È il giorno del Cireneo: a piedi nudi porta la croce

LANCIANO . I volti coperti in segno di penitenza e vergogna per il peccato commesso tradendo il Figlio di Dio e in segno di uguaglianza di fronte a Dio. L’incedere lento, la luce lieve delle fiaccole,...
LANCIANO . I volti coperti in segno di penitenza e vergogna per il peccato commesso tradendo il Figlio di Dio e in segno di uguaglianza di fronte a Dio. L’incedere lento, la luce lieve delle fiaccole, i miserere dei maestri Masciangelo e Ravazzoni, suonati dall’orchestra di fiati “Pietro Marincola”. Sono oltre 200 i confratelli che questa sera, alle 22, rinnoveranno il rito della processione degli Incappucciati che caratterizza in modo unico i riti pasquali in città organizzati dall’arciconfraternita Morte e Orazione San Filippo Neri da 411 anni. «La processione del giovedì è unica in Abruzzo», dice il priore Raffaele Sabella, «come unica e singolare è la figura del Cireneo», ossia del confratello che a piedi nudi trascina in spalla la pesante croce in legno, simbolo di quella portata da Gesù con l’aiuto di Simone di Cirene fino al Calvario. È lui a racchiudere in sé il significato della passione e quello su cui cadono gli occhi di tutti coloro che assistono alla processione tra i vicoli della città vecchia. «È il priore ad avere la responsabilità di scegliere chi porterà la Croce», riprende Sabella, «e la scelta cade sul confratello che si è distinto durante l’anno. Non è mai accaduto che un confratello rinunciasse a portare la croce e nel caso in cui dovesse accadere, allora spetta al priore portarla. Non è neanche accaduto mai che al rientro dalla processione il Cireneo esprimesse sofferenza per il tragitto fatto a piedi nudi e con la pesante croce in spalla».
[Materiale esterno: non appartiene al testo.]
(** [RecordOperationTiming], undisturbed; it makes no entry in [activeOperations]. *)
Definition ensure_timing (op : string) (m : MetricsCollector) : MetricsCollector :=
  let '(times, mins, maxs) :=
    match operationTimes m !! op with
    | Some _ => (operationTimes m, operationTimesMin m, operationTimesMax m)
    | None => (<[op := 0]> (operationTimes m), <[op := int64_max]> (operationTimesMin m), <[op := 0]> (operationTimesMax m))
    end in
  MkCollector (mc_config m) (absent op 0 (operationCounts m)) times mins maxs (activeOperations m) (lockContentionCount m) (lockContentionTime m) (lockContentionTimeMax m).
Definition record_timing (op : string) (ns : Z) (m : MetricsCollector) : option MetricsCollector :=
  c ← operationCounts m !! op; t ← operationTimes m !! op; lo ← operationTimesMin m !! op; hi ← operationTimesMax m !! op;
  Some (MkCollector (mc_config m) (<[op := wrap64 (c + 1)]> (operationCounts m)) (<[op := wrap64 (t + ns)]> (operationTimes m))
          (<[op := Z.min lo ns]> (operationTimesMin m)) (<[op := Z.max hi ns]> (operationTimesMax m)) (activeOperations m)
          (lockContentionCount m) (lockContentionTime m) (lockContentionTimeMax m)).
Definition RecordOperationTiming (draw : bool) (op : string) (ns : Z) (m : MetricsCollector) : option MetricsCollector :=
  if ShouldCollectOperationTiming draw (mc_config m) then record_timing op ns (ensure_timing op m) else Some m.

Definition StartOperation (op : string) (m : MetricsCollector) : option MetricsCollector :=
  if mf_Enabled (mc_config m) then add_active op 1 (ensure_op op m) else Some m.
Definition EndOperation (draw : bool) (op : string) (ns : Z) (m : MetricsCollector) : option MetricsCollector :=
  if mf_Enabled (mc_config m) then m ← RecordOperationTiming draw op ns m; add_active op (-1) m else Some m.

Definition RecordLockContention (draw : bool) (ns : Z) (m : MetricsCollector) : MetricsCollector :=
  if ShouldCollectLockContention draw (mc_config m)
  then MkCollector (mc_config m) (operationCounts m) (operationTimes m) (operationTimesMin m) (operationTimesMax m) (activeOperations m)
         (wrap64 (lockContentionCount m + 1)) (wrap64 (lockContentionTime m + ns)) (Z.max (lockContentionTimeMax m) ns)
  else m.

(** *** Reading them *)

Record OperationStats : Type := MkOpStats { st_Count : Z; st_TotalTimeNs : Z; st_MinTimeNs : Z; st_MaxTimeNs : Z; st_AvgTimeNs : Z; st_Active : Z }.
Record LockContentionStats : Type := MkLockStats { lk_Count : Z; lk_TotalTimeNs : Z; lk_MaxTimeNs : Z; lk_AvgTimeNs : Z }.
Definition no_stats : OperationStats := MkOpStats 0 0 0 0 0 0.
Definition GetOperationStats (op : string) (m : MetricsCollector) : option OperationStats :=
  if negb (mf_Enabled (mc_config m)) then Some no_stats
  else match operationCounts m !! op with
       | None => Some no_stats
       | Some count =>
           total ← operationTimes m !! op; lo ← operationTimesMin m !! op; hi ← operationTimesMax m !! op; active ← activeOperations m !! op;
           if count =? 0 then Some no_stats
           else Some (MkOpStats count total (if lo =? int64_max then 0 else lo) hi (Z.quot total count) active)
       end.
Definition GetLockContentionStats (m : MetricsCollector) : LockContentionStats :=
  MkLockStats (lockContentionCount m) (lockContentionTime m) (lockContentionTimeMax m)
    (if 0 <? lockContentionCount m then Z.quot (lockContentionTime m) (lockContentionCount m) else 0).
(** [GetAllOperationStats]; an empty map stands for a nil one. *)
Definition GetAllOperationStats (m : MetricsCollector) : option (gmap string OperationStats) :=
  if negb (mf_Enabled (mc_config m)) then Some ∅
  else
    kvs ← mapM (fun op => st ← GetOperationStats op m; Some (op, st)) (map_to_list (operationCounts m)).*1;
    Some (list_to_map kvs).

(** [Reset], of the types that have a count; one without another of the entries panics. *)
Definition reset_of {V : Type} (counts : gmap string V) (z : Z) (m : gmap string Z) : gmap string Z :=
  map_imap (fun op old => Some (match counts !! op with Some _ => z | None => old end)) m.
Definition has_all {V : Type} (counts : gmap string V) (m : gmap string Z) : bool := bool_decide (base.dom counts ⊆@{gset string} base.dom m).
Definition Reset (m : MetricsCollector) : option MetricsCollector :=
  let c := operationCounts m in
  if has_all c (operationTimes m) && has_all c (operationTimesMin m) && has_all c (operationTimesMax m) && has_all c (activeOperations m)
  then Some (MkCollector (mc_config m) (reset_of c 0 c) (reset_of c 0 (operationTimes m)) (reset_of c int64_max (operationTimesMin m)) (reset_of c 0 (operationTimesMax m))
    (reset_of c 0 (activeOperations m)) 0 0 0)
  else None.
Il percorso della fiaccolata questa sera da corso Roma procede per via Fieramosca, via Finamore, via Garibaldi, via Cavour, piazza Plebiscito, via Dei Bastioni, via dei Frentani, con strade chiuse alla circolazione e alla sosta dalle 19 a mezzanotte. È invece dalle 15 alle 24 il divieto di circolazione e il divieto di sosta con la sanzione accessoria della rimozione forzata in corso Roma e largo dei Tribunali. Anche domani alle 19, nella processione del Cristo morto, divieti sulle stesse strade ma dalle 15 alle 22. A queste si aggiungono anche corso Trento e Trieste, corso Bandiera, via Dei Bastioni e via Dei Frentani. Oltre ai segnali e alle transenne davanti alle strade chiuse ci saranno anche dispositivi di sicurezza tipo new jersey e veicoli trasversali. (t.d.r.)